Para entender de uma vez por todas por que o novo governo não pode se comportar como um colegiado de freiras Carmelitas Descalças
Michel Temer é o presidente em exercício porque era o vice, assim manda a Constituição e só por isso ele assumiu: porque o processo de afastamento de Dilma está sendo constitucional.
Temer é a melhor prova de que não há golpe algum. Nenhum golpista escolheria um ator tão frágil politicamente para assumir o governo após o desastre provocado por Dilma e pelo PT.
Temer, aliás, foi uma escolha do PT, não da oposição popular. Temer foi escolhido pelas urnas, na mesma chapa de Dilma, não pelas ruas. O que as ruas pediram? As ruas pediram (basta ver as fotos das manifestações de milhões): o impeachment de Dilma, a prisão de Lula e o fim do PT. Se Temer assumiu (e o PMDB veio junto, porquanto ele era o presidente da sigla), isso ocorreu unicamente porque o Estado democrático de direito está sendo respeitado.
As ruas nunca escolheram Temer para nada, nem o apoiaram para cargo algum. As ruas também não nutrem qualquer simpatia pelo PMDB, que era, até ontem, o principal aliado e base de sustentação do PT.
Se a democracia permitisse solução diversa (e ela não permite), certamente outra pessoa – menos vulnerável e menos comprometida com o período anterior – seria escolhida para assumir a presidência no lugar de Dilma e tentar consertar todos os estragos que os governos do PT fizeram. Nada contra a pessoa de Michel Temer, pelo menos até agora. A questão é política.
O governo de transição atual não é um governo da oposição (que nem existiu para valer na última década), embora tenha dois ou três gatos pingados dos partidos ditos de oposição. É o governo da própria base do PT que dissentiu quando descobriu que o lulopetismo faz aliados para se aproveitar deles e matá-los no final. E essa antiga base do PT aderiu ao impeachment diante da maior crise da nossa história recente, em grande parte por instinto de sobrevivência. Não porque tivesse se convertido milagrosamente à democracia e aos bons costumes republicanos. Os atores são os mesmos.
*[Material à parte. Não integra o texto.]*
(* ===== verification/TcpClient.v ===== *)
(** * [net::TcpClient] (net/tcp_client.h, net/tcp_client.cc) on [Connector] and
    [TcpConnection]

    The client starts a connector, makes a connection of each socket it hands
    over, and lets the connector start again when the connection is lost.  The
    connector lives in its world of Connector.v and each connection in its world
    of TcpConnection.v, on a poller with a channel of its own; the functors of
    all of them are in the one queue of the loop, in the order [order].  A turn
    of the loop is a poll, the events of the channels and timers that were there
    at the poll, with calls of the user among them, and the functors that were
    queued before the last of these events was handled. *)

From stdpp Require Import base tactics list numbers strings sets gmap.
From Stdlib Require Import ZArith Lia Ascii.
From S2P Require Import Prelude.
From S2P Require Import CString.
From S2P Require Import Channel.
From S2P Require Import Poller.
From S2P Require Import TcpConnection.
From S2P Require Import Connector.

(** What a connection's socket comes with: a poller that has its channel and the
    answers of the kernel to writes; [peer] is the text of the peer's address. *)
Record socket_env (P : Type) := MkEnv {
  env_poller : P;
  env_channels : heap;
  env_channel : chan;
  env_kernel : list write_answer;
  env_peer : bytes;
}.
Arguments MkEnv {P} _ _ _ _ _.
Arguments env_poller {P} _.
Arguments env_channels {P} _.
Arguments env_channel {P} _.
Arguments env_kernel {P} _.
Arguments env_peer {P} _.

(** A functor in the queue: the next one of the connector, a functor of a
    connection, or [ConnectDestroyed] of one. *)
Inductive entry :=
| FromConnector
| ConnTask (id : Z) (t : TcpConnection.task)
| DestroyTask (id : Z).

Record TcpClient (P : Type) := MkClient {
  connector_ : Connector.world;
  name_ : bytes;
  is_retry_ : bool;
  is_connect_ : bool;
  next_conn_id_ : Z;
  connection_ : option Z;
  connections : gmap Z (bytes * TcpConnection.world P);    (* by number, with their names *)
  order : list entry;
  alive : bool;                                            (* the client is not destroyed *)
}.
Arguments MkClient {P} _ _ _ _ _ _ _ _ _.
Arguments connector_ {P} _.
Arguments name_ {P} _.
Arguments is_retry_ {P} _.
Arguments is_connect_ {P} _.
Arguments next_conn_id_ {P} _.
Arguments connection_ {P} _.
Arguments connections {P} _.
Arguments order {P} _.
Arguments alive {P} _.

Section client.
Context {P : Type} `{Poller P}.
Implicit Types c : TcpClient P.

(** [fd] is the descriptor of the first socket. *)
Definition TcpClient_new (name : bytes) (fd : Z) : TcpClient P :=
  MkClient (world_new fd) name false true 1 None ∅ [] true.

Definition set_flags (retry connect : bool) c : TcpClient P :=
  MkClient (connector_ c) (name_ c) retry connect (next_conn_id_ c) (connection_ c) (connections c) (order c) (alive c).
Definition set_connection (x : option Z) c : TcpClient P :=
  MkClient (connector_ c) (name_ c) (is_retry_ c) (is_connect_ c) (next_conn_id_ c) x (connections c) (order c) (alive c).
Definition set_order (o : list entry) c : TcpClient P :=
  MkClient (connector_ c) (name_ c) (is_retry_ c) (is_connect_ c) (next_conn_id_ c) (connection_ c) (connections c) o (alive c).
Definition set_alive (b : bool) c : TcpClient P :=
  MkClient (connector_ c) (name_ c) (is_retry_ c) (is_connect_ c) (next_conn_id_ c) (connection_ c) (connections c) (order c) b.

(** [loop_->QueueInLoop]. *)
Definition Queue (e : entry) c : TcpClient P := set_order (order c ++ [e]) c.

(** The connector's new world; what it queued goes to the end of the queue. *)
Definition set_connector_world (w : Connector.world) c : TcpClient P :=
  MkClient w (name_ c) (is_retry_ c) (is_connect_ c) (next_conn_id_ c) (connection_ c) (connections c)
    (order c ++ replicate (length (queue w) - length (queue (connector_ c))) FromConnector) (alive c).
Definition on_connector (f : Connector.world → outcome Connector.world) c : outcome (TcpClient P) :=
  w ← f (connector_ c); Ok (set_connector_world w c).

(** The same for a connection. *)
Definition take_tasks (w : TcpConnection.world P) : TcpConnection.world P :=
  TcpConnection.MkWorld (conn w) (poller w) (channels w) (wire w) (write_shut w) (kernel w) [] (TcpConnection.timers w).
Definition set_conn_world (id : Z) (name : bytes) (w : TcpConnection.world P) c : TcpClient P :=
  MkClient (connector_ c) (name_ c) (is_retry_ c) (is_connect_ c) (next_conn_id_ c) (connection_ c)
    (<[id := (name, take_tasks w)]> (connections c)) (order c ++ (ConnTask id <$> tasks w)) (alive c).
Definition on_connection (f : TcpConnection.world P → outcome (TcpConnection.world P)) (id : Z) c : outcome (TcpClient P) :=
  match connections c !! id with
  | Some (name, w) => w ← f w; Ok (set_conn_world id name w c)
  | None => Ok c
  end.

(** ** The calls of the user *)
Definition Connect (in_loop_thread : bool) (old_errno : Z) c : outcome (TcpClient P) :=
  on_connector (Start in_loop_thread old_errno) (set_flags (is_retry_ c) true c).

Definition Disconnect (in_loop_thread : bool) c : outcome (TcpClient P) :=
  let c := set_flags (is_retry_ c) false c in
  match connection_ c with
  | Some id => on_connection (TcpConnection.Shutdown Ok Ok in_loop_thread) id c
  | None => Ok c
  end.

Definition Stop c : outcome (TcpClient P) :=
  on_connector (λ w, Ok (Connector.Stop w)) (set_flags (is_retry_ c) false c).

Definition EnableRetry c : TcpClient P := set_flags true (is_connect_ c) c.

(** [conn->ForceClose()] on the connection the client gave out. *)
Definition ForceClose (id : Z) c : outcome (TcpClient P) :=
  on_connection (λ w, Ok (TcpConnection.ForceClose w)) id c.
Não se pode exigir deles que virem, da noite para dia, varões de Plutarco, só porque o PT meteu os pés pelas mãos e Dilma foi temporariamente afastada.
Mas qualquer governo seria melhor para a democracia do que o governo do PT. Não porque seus integrantes seriam individualmente mais virtuosos. Não porque eles seriam pessoalmente menos corruptos. E sim porque eles – mesmo praticando a corrupção e o fisiologismo – não usam a corrupção para financiar um projeto de poder que tem como objetivo conquistar hegemonia sobre a sociedade a partir do Estado aparelhado por um partido.
Uma máfia no governo é infinitamente pior do que um governo integrado por meia dúzia de Fernandinhos Beira Mar. Se o PT não fosse também corrupto – e continuasse com seu projeto autocrático de poder – seria mil vezes pior: um Leônidas (espartano) honesto é uma ameaça incomparavelmente mais grave para a democracia do que um Péricles (ateniense) corrupto. Os principais ditadores do século passado – inclusive os maiores genocidas da história – não eram corruptos individualmente. Mas vá-se lá dizer-lhes! Vá-se dizer isso aos que cobram que o governo Temer se comporte como um colegiado de freiras Carmelitas Descalças: eles não entendem. E não entendem, basicamente, porque não fazem a menor ideia do que está em jogo em termos de democracia.